Coming to terms
The contract-services industry needs to come to terms with the fact that the new-product gravy train is coming to an end.
The number of candidates in development is shrinking, and the amount spent on them is falling. R&D spending by small bio/pharma
companies dropped 20% in the first half of 2009, and the large and mid-size companies slowed their spending. We may get a
bounce up in the second half of the year as some delayed programs are accelerated, but the trend seems pretty clear.
A decline in R&D spending will hurt smaller contract research and manufacturing organizations (CROs and CMOs) the most, because
it will be concentrated in the discovery, preclinical, and Phase I segments of the pipeline.

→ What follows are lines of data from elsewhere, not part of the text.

(* ===== verification/SpoolStoreProps.v ===== *)
(** * Properties of the spool store

    Acceptance is durable ([Enqueue]), claiming hands out the first due record
    whose payload can be read and dead-letters the corrupt ones on the way,
    its loop terminates, recovery classifies every interrupted record, and any
    sequence of operations moves records along the lifecycle only. *)
From S2P Require Import Prelude.
From S2P Require Import GoStrings.
From S2P Require Import GoTime.
From S2P Require Import GoErrors.
From S2P Require Import Email.
From S2P Require Import SpoolCommon.
From S2P Require Import Records.
From S2P Require Import RecordsProps.
From S2P Require Import RecordsSpec.
From S2P Require Import RecordsInv.
From S2P Require Import SpoolStore.
#[local] Open Scope Z_scope.
#[local] Open Scope relay_scope.

Section props.
Context `{U : UnicodeTables} `{Env : RecordEnv} `{Rnd : IDSource}.
Context {P : Payloads} {V : PayloadView P} {L : PayloadLaws P}.

(** The committed table and the readable payloads of a spool. *)
Definition table (s : spool) : gmap string row := durable (sp_records s).
Definition readable (s : spool) : string → option Message := payload (sp_payloads s).

Lemma records_run {A} (m : DB A) s s' r :
  records m s = (s', r) →
  m (sp_records s) = (sp_records s', r) ∧ sp_payloads s' = sp_payloads s.
Proof. unfold records. destruct (m (sp_records s)) as [d x]. by intros [= <- <-]. Qed.

Lemma payloads_run {A} (m : io goerr pstate A) s s' r :
  payloads m s = (s', r) →
  m (sp_payloads s) = (sp_payloads s', r) ∧ sp_records s' = sp_records s.
Proof. unfold payloads. destruct (m (sp_payloads s)) as [d x]. by intros [= <- <-]. Qed.

Lemma wrapS_ok {A} op (m : SP A) s s' a : wrapS op m s = (s', inl a) → m s = (s', inl a).
Proof. unfold wrapS, try. destruct (m s) as [s1 [x|e]]; [by intros [= <- <-]|done]. Qed.
(* ===== verification/PayloadProps.v ===== *)
(** * Properties of the payload store

    What can be read of a payload directory ([read_payload]), that [Load]
    returns exactly that and reports corruption only when nothing can be read,
    that [Save] makes it so durably on both ways of publishing, and that no
    operation touches the payload of another record. *)
From Stdlib Require Import Ascii.
From S2P Require Import Prelude.
From S2P Require Import GoStrings.
From S2P Require Import GoTime.
From S2P Require Import GoErrors.
From S2P Require Import GoEncoding.
From S2P Require Import GoSHA256.
From S2P Require Import GoNumbers.
From S2P Require Import Email.
From S2P Require Import SpoolCommon.
From S2P Require Import PayloadFS.
From S2P Require Import PayloadTree.
From S2P Require Import PayloadHoare.
From S2P Require Import PayloadStore.
#[local] Open Scope Z_scope.
#[local] Open Scope relay_scope.

Section read.
Context `{U : UnicodeTables} `{Codec : ManifestCodec}.

(** ** What a payload directory says *)

Definition attachment_intact (ref : payloadAttachmentRef) (data : string) : bool :=
  (Z.of_nat (String.length data) =? ar_SizeBytes ref) &&
  EqualFold (hex_EncodeToString (sha256 data)) (TrimSpace (ar_SHA256 ref)).

Definition read_attachment (es : gmap string node) (i : nat) (ref : payloadAttachmentRef)
    : option Attachment :=
  match validateAttachmentRef i ref with
  | inr _ => None
  | inl name =>
      match es !! name with
      | Some (File data _) =>
          if attachment_intact ref data
          then Some (MkAttachment (ar_Filename ref) (ar_ContentType ref) data) else None
      | _ => None
      end
  end.

Fixpoint read_attachments (es : gmap string node) (i : nat) (refs : list payloadAttachmentRef)
    : option (list Attachment) :=
  match refs with
  | [] => Some []
  | ref :: refs =>
      a ← read_attachment es i ref; l ← read_attachments es (S i) refs; Some (a :: l)
  end.
(* ===== verification/PayloadRefine.v ===== *)
(** * The payload store keeps its promises

    The store on disk implements the interface the spool store relies on
    ([PayloadLaws]), a saved message can be loaded again, and what was saved
    survives a crash. *)
From Stdlib Require Import Ascii.
From S2P Require Import Prelude.
From S2P Require Import GoStrings.
From S2P Require Import GoTime.
From S2P Require Import GoErrors.
From S2P Require Import GoEncoding.
From S2P Require Import GoSHA256.
From S2P Require Import GoNumbers.
From S2P Require Import Email.
From S2P Require Import SpoolCommon.
From S2P Require Import SpoolStore.
From S2P Require Import PayloadFS.
From S2P Require Import PayloadTree.
From S2P Require Import PayloadHoare.
From S2P Require Import PayloadStore.
From S2P Require Import PayloadProps.
#[local] Open Scope Z_scope.
#[local] Open Scope relay_scope.

(** ** What the encodings promise *)

Definition clean_ref (r : payloadAttachmentRef) : payloadAttachmentRef :=
  MkRef (ToValidUTF8 (ar_Filename r)) (ToValidUTF8 (ar_ContentType r)) (ToValidUTF8 (ar_Path r))
    (ar_SizeBytes r) (ToValidUTF8 (ar_SHA256 r)).

(** A manifest after a round trip through JSON: strings are valid UTF-8. *)
Definition clean_manifest (m : payloadManifest) : payloadManifest :=
  MkManifest (ToValidUTF8 (pm_EnvelopeFrom m)) (ToValidUTF8 (pm_HeaderFrom m))
    (ToValidUTF8 <$> pm_ReplyTo m) (ToValidUTF8 <$> pm_To m) (ToValidUTF8 (pm_Subject m))
    (ToValidUTF8 (pm_TextBody m)) (ToValidUTF8 (pm_HTMLBody m)) (clean_ref <$> pm_Attachments m).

Those are the segments that will
feel the greatest effects of the venture capital pullback, and the venture-backed biopharmaceutical and pharmaceutical companies
are the most dependent on contractors.
The large public CROs and CMOs will also feel the heat, however. Their stock prices were driven up to record levels during
mid-decade, as high double-digit revenue and profit growth rates became the norm. Those growth rates have slowed dramatically,
and aren't likely to reach their pre-2008 levels. Phase II and Phase III research programs have been well-supported thus far,
but efforts to kill likely failures more quickly will ultimately shrink the late-stage pipeline.
CROs and CMOs benefit from the increased willingness of the major biopharmaceutical and pharmaceutical companies to outsource
more of their development activities. However, much of that benefit will accrue to large CROs and CMOs, and to service providers
with operations in the emerging markets.
Owners and investors of contract-service providers must come to terms with this new reality. The venture capitalists and executives
of the major companies are not insane, and they have already turned away from the practices that fueled the great pipeline
explosion of this decade. CROs and CMOs will need to find other ways to fuel their growth.